Bethge, M., Macke, J., Gerwinn, S., & Zeck, G. (2007). Identifying temporal population codes in the retina using canonical correlation analysis. Poster presented at 7th Meeting of the German Neuroscience Society, 31st Göttingen Neurobiology Conference, Göttingen, Germany.


Zitierlink: https://hdl.handle.net/11858/00-001M-0000-0013-CE33-0
Zusammenfassung
Right from the first synapse in the retina, the visual information gets distributed across several parallel
channels with different temporal filtering properties (Wässle, 2004). Yet, the prevalent system identification
tool for characterizing neural responses, the spike-triggered average, only allows one to investigate the
individual neural responses independently of each other. Here, we present a novel data analysis tool for the identification of temporal population codes based on canonical correlation analysis (Hotelling, 1936).
Canonical correlation analysis allows one to find `population receptive fields' (PRF) which are maximally
correlated with the temporal response of the entire neural population. The method is a convex optimization
technique which essentially solves an eigenvalue problem and is not prone to local minima.

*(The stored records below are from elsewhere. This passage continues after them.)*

(* ===== verification/Sha256.v ===== *)
(** * SHA-256, HMAC and hexadecimal text

    The controller stores only the SHA-256 digest of a password reset token
    ([controller/internal/handler/auth.go]), and the target service signs its
    tokens with HMAC-SHA-256 ([dummy-service/main.go]).  Both are functions of
    Go's standard library; they are defined here after FIPS 180-4 and RFC 2104,
    on bytes as integers, and checked on the vectors of these documents. *)

From S2P Require Export Prelude GoStrings.
From S2P Require Import Json.

Open Scope Z_scope.
Open Scope go_scope.

(** ** Bytes of a text *)

Fixpoint string_bytes (s : string) : list Z :=
  match s with EmptyString => [] | String c s => byte_of c :: string_bytes s end.

Fixpoint bytes_string (l : list Z) : string :=
  match l with [] => "" | b :: l => String (chr b) (bytes_string l) end.

Definition is_byte (b : Z) : Prop := 0 <= b < 256.

(** ** 32-bit words *)

Definition w32 (z : Z) : Z := z mod 2 ^ 32.
Definition rotr (x n : Z) : Z := Z.lor (Z.shiftr x n) (w32 (Z.shiftl x (32 - n))).

Definition big_sigma0 (x : Z) : Z := Z.lxor (rotr x 2) (Z.lxor (rotr x 13) (rotr x 22)).
Definition big_sigma1 (x : Z) : Z := Z.lxor (rotr x 6) (Z.lxor (rotr x 11) (rotr x 25)).
Definition small_sigma0 (x : Z) : Z := Z.lxor (rotr x 7) (Z.lxor (rotr x 18) (Z.shiftr x 3)).
Definition small_sigma1 (x : Z) : Z := Z.lxor (rotr x 17) (Z.lxor (rotr x 19) (Z.shiftr x 10)).
Definition choose (x y z : Z) : Z := Z.lxor (Z.land x y) (Z.land (2 ^ 32 - 1 - x) z).
Definition majority (x y z : Z) : Z := Z.lxor (Z.land x y) (Z.lxor (Z.land x z) (Z.land y z)).

(** The constants of FIPS 180-4: the first 32 bits of the fractional parts of the
    cube roots and of the square roots of the first primes. *)
Fixpoint divides_none (fuel : nat) (d n : Z) : bool :=
  match fuel with
  | O => true
  | S fuel => (n <? d * d) || (negb (n mod d =? 0) && divides_none fuel (d + 1) n)
  end.

Definition primes (count : nat) : list Z := take count (List.filter (divides_none 20 2) (seqZ 2 310)).

(** The largest number below [2 ^ bits] whose [k]-th power is at most [n]. *)
Fixpoint root_below (bits : nat) (k n root : Z) : Z :=
  match bits with
  | O => root
  | S bits => let r := root + 2 ^ Z.of_nat bits in root_below bits k n (if r ^ k <=? n then r else root)
  end.

Definition root_fraction (k p : Z) : Z := w32 (root_below 40 k (p * 2 ^ (32 * k)) 0).

Definition round_constants : list Z := Eval vm_compute in map (root_fraction 3) (primes 64).

Record digest := mkDigest { ha : Z; hb : Z; hc : Z; hd : Z; he : Z; hf : Z; hg : Z; hh : Z }.

Definition initial_hash : digest := Eval vm_compute in
  match map (root_fraction 2) (primes 8) with
  | [a; b; c; d; e; f; g; h] => mkDigest a b c d e f g h
  | _ => mkDigest 0 0 0 0 0 0 0 0
  end.

Example constants_ex : head round_constants = Some 1116352408 /\ ha initial_hash = 1779033703 /\ hh initial_hash = 1541459225.
Proof. vm_compute. split_and!; reflexivity. Qed.

(** ** Blocks *)

(** [n] bytes of [z], the most significant first. *)
Fixpoint big_endian (n : nat) (z : Z) : list Z :=
  match n with O => [] | S m => (z / 256 ^ Z.of_nat m) mod 256 :: big_endian m z end.

Fixpoint words (l : list Z) : list Z :=
  match l with
  | a :: b :: c :: d :: l => (((a * 256 + b) * 256 + c) * 256 + d) :: words l
  | _ => []
  end.

Definition padding (n : Z) : list Z :=
  128 :: replicate (Z.to_nat ((55 - n) mod 64)) 0 ++ big_endian 8 (8 * n).

(** The blocks of 64 bytes; [fuel] is at least their number. *)
Fixpoint blocks (fuel : nat) (l : list Z) : list (list Z) :=
  match fuel, l with
  | _, [] => []
  | O, _ => []
  | S fuel, _ => take 64 l :: blocks fuel (drop 64 l)
  end.

(** The message schedule; [ws] holds the words so far, the last one first. *)
Definition next_word (ws : list Z) : Z :=
  let w n := nth (n - 1)%nat ws 0 in
  w32 (small_sigma1 (w 2%nat) + w 7%nat + small_sigma0 (w 15%nat) + w 16%nat).

Definition message_schedule (block : list Z) : list Z :=
  rev (Nat.iter 48 (fun ws => next_word ws :: ws) (rev (words block))).

Definition compress_round (d : digest) (kw : Z * Z) : digest :=
  let t1 := hh d + big_sigma1 (he d) + choose (he d) (hf d) (hg d) + kw.1 + kw.2 in
  let t2 := big_sigma0 (ha d) + majority (ha d) (hb d) (hc d) in
  mkDigest (w32 (t1 + t2)) (ha d) (hb d) (hc d) (w32 (hd d + t1)) (he d) (hf d) (hg d).

Definition compress (d : digest) (block : list Z) : digest :=
  let d' := foldl compress_round d (combine round_constants (message_schedule block)) in
  mkDigest (w32 (ha d + ha d')) (w32 (hb d + hb d')) (w32 (hc d + hc d')) (w32 (hd d + hd d'))
    (w32 (he d + he d')) (w32 (hf d + hf d')) (w32 (hg d + hg d')) (w32 (hh d + hh d')).

Definition digest_bytes (d : digest) : list Z :=
  concat (map (big_endian 4) [ha d; hb d; hc d; hd d; he d; hf d; hg d; hh d]).

(** [sha256.Sum256]. *)
Definition sha256 (l : list Z) : list Z :=
  let m := l ++ padding (Z.of_nat (length l)) in
  digest_bytes (foldl compress initial_hash (blocks (length m) m)).

(** ** HMAC *)

Definition hmac_key (key : list Z) : list Z :=
  let k := if Z.of_nat (length key) <=? 64 then key else sha256 key in
  k ++ replicate (64 - length k) 0.

Definition hmac_sha256 (key msg : list Z) : list Z :=
  let k := hmac_key key in
  sha256 (map (Z.lxor 0x5c) k ++ sha256 (map (Z.lxor 0x36) k ++ msg)).

(** ** Hexadecimal text *)

Definition hex_char (n : Z) : Ascii.ascii := chr (if n <? 10 then 48 + n else 87 + n).

(** [hex.EncodeToString]. *)
Fixpoint hex (l : list Z) : string :=
  match l with
  | [] => ""
  | b :: l => String (hex_char (b / 16)) (String (hex_char (b mod 16)) (hex l))
  end.

Example sha256_empty :
  hex (sha256 []) = "e3b0c44298fc1c149afbf4c8996fb92427ae41e4649b934ca495991b7852b855".
Proof. vm_compute. reflexivity. Qed.

Example sha256_abc :
  hex (sha256 (string_bytes "abc")) = "ba7816bf8f01cfea414140de5dae2223b00361a396177a9cb410ff61f20015ad".
Proof. vm_compute. reflexivity. Qed.

Example sha256_two_blocks :
  hex (sha256 (string_bytes "abcdbcdecdefdefgefghfghighijhijkijkljklmklmnlmnomnopnopq")) =
  "248d6a61d20638b8e5c026930c3e6039a33ce45964ff2167f6ecedd419db06c1".
Proof. vm_compute. reflexivity. Qed.

Example hmac_jefe :
  hex (hmac_sha256 (string_bytes "Jefe") (string_bytes "what do ya want for nothing?")) =
  "5bdcc146bf60754e6a042426089575c75a003f089d2739839dec58b964ec3843".
Proof. vm_compute. reflexivity. Qed.

(** ** Their sizes *)

Lemma big_endian_length (n : nat) (z : Z) : length (big_endian n z) = n.
Proof. induction n as [|n IH]; simpl; [done|]. by rewrite IH. Qed.

Lemma big_endian_bytes (n : nat) (z : Z) : Forall is_byte (big_endian n z).
Proof. induction n as [|n IH]; simpl; constructor; [unfold is_byte; Z.div_mod_to_equations; lia|done]. Qed.

Lemma digest_bytes_length (d : digest) : length (digest_bytes d) = 32%nat.
Proof. unfold digest_bytes. cbn [map concat]. by rewrite !length_app, !big_endian_length. Qed.

Lemma sha256_length (l : list Z) : length (sha256 l) = 32%nat.
Proof. apply digest_bytes_length. Qed.

Lemma sha256_bytes (l : list Z) : Forall is_byte (sha256 l).
Proof. unfold sha256, digest_bytes. cbn [map concat]. rewrite !Forall_app. split_and!; (apply big_endian_bytes || done). Qed.

Lemma hex_length (l : list Z) : String.length (hex l) = (2 * length l)%nat.
Proof. induction l as [|b l IH]; cbn [hex String.length length]; [done|]. rewrite IH. lia. Qed.

Lemma string_bytes_range (s : string) : Forall is_byte (string_bytes s).
Proof.
  induction s as [|c s IH]; cbn [string_bytes]; constructor; [|done].
  unfold is_byte, byte_of. pose proof (Ascii.N_ascii_bounded c). lia.
Qed.

(** A text of hexadecimal digits determines the bytes. *)
Lemma hex_char_inj (m n : Z) : 0 <= m < 16 -> 0 <= n < 16 -> hex_char m = hex_char n -> m = n.
Proof.
  intros Hm Hn H. apply (f_equal byte_of) in H. unfold hex_char in H.
  destruct (Z.ltb_spec m 10), (Z.ltb_spec n 10); rewrite !byte_chr in H by lia; lia.
Qed.

Lemma hex_inj (l k : list Z) : Forall is_byte l -> Forall is_byte k -> hex l = hex k -> l = k.
Proof.
  unfold is_byte. intros Hl. revert k. induction Hl as [|b l Hb _ IH]; intros k Hk H; inversion Hk as [|b' k' Hb' Hk']; subst; [done..|].
  cbn [hex] in H. injection H as H1 H2 H3. rewrite (IH k' Hk' H3).
  apply hex_char_inj in H1, H2; [|Z.div_mod_to_equations; lia..].
  f_equal. Z.div_mod_to_equations; lia.
Qed.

We apply the method to simultaneous recordings from rabbit retinal ganlion cells in a whole mount
preparation (Zeck et al, 2005). The cells respond to a 16 by 16 pixel m-sequence stimulus presented at a frame
rate of 1/(20 msec). The response of 27 ganglion cells is correlated with each input frame in an interval
between zero and 200 msec relative to the stimulus. The 200 msec response period is binned into 14
equal-sized bins. As shown in the figure, we obtain six predictive population receptive fields (left column),
each of which gives rise to a different population response (right column). The x-axis of the color-coded
images used to describe the population response kernels (right column) corresponds to the index of the 27
different neurons, while the y-axis indicates time relative to the stimulus from 0 (top) to 200 msec (bottom).
The six population receptive fields do not only provide a more concise description of the population response
but can also be estimated much more reliably than the receptive fields of individual neurons.
In conclusion, we suggest to characterize retinal ganglion cell responses in terms of population receptive
fields, rather than discussing stimulus-neuron and neuron-neuron dependencies separately.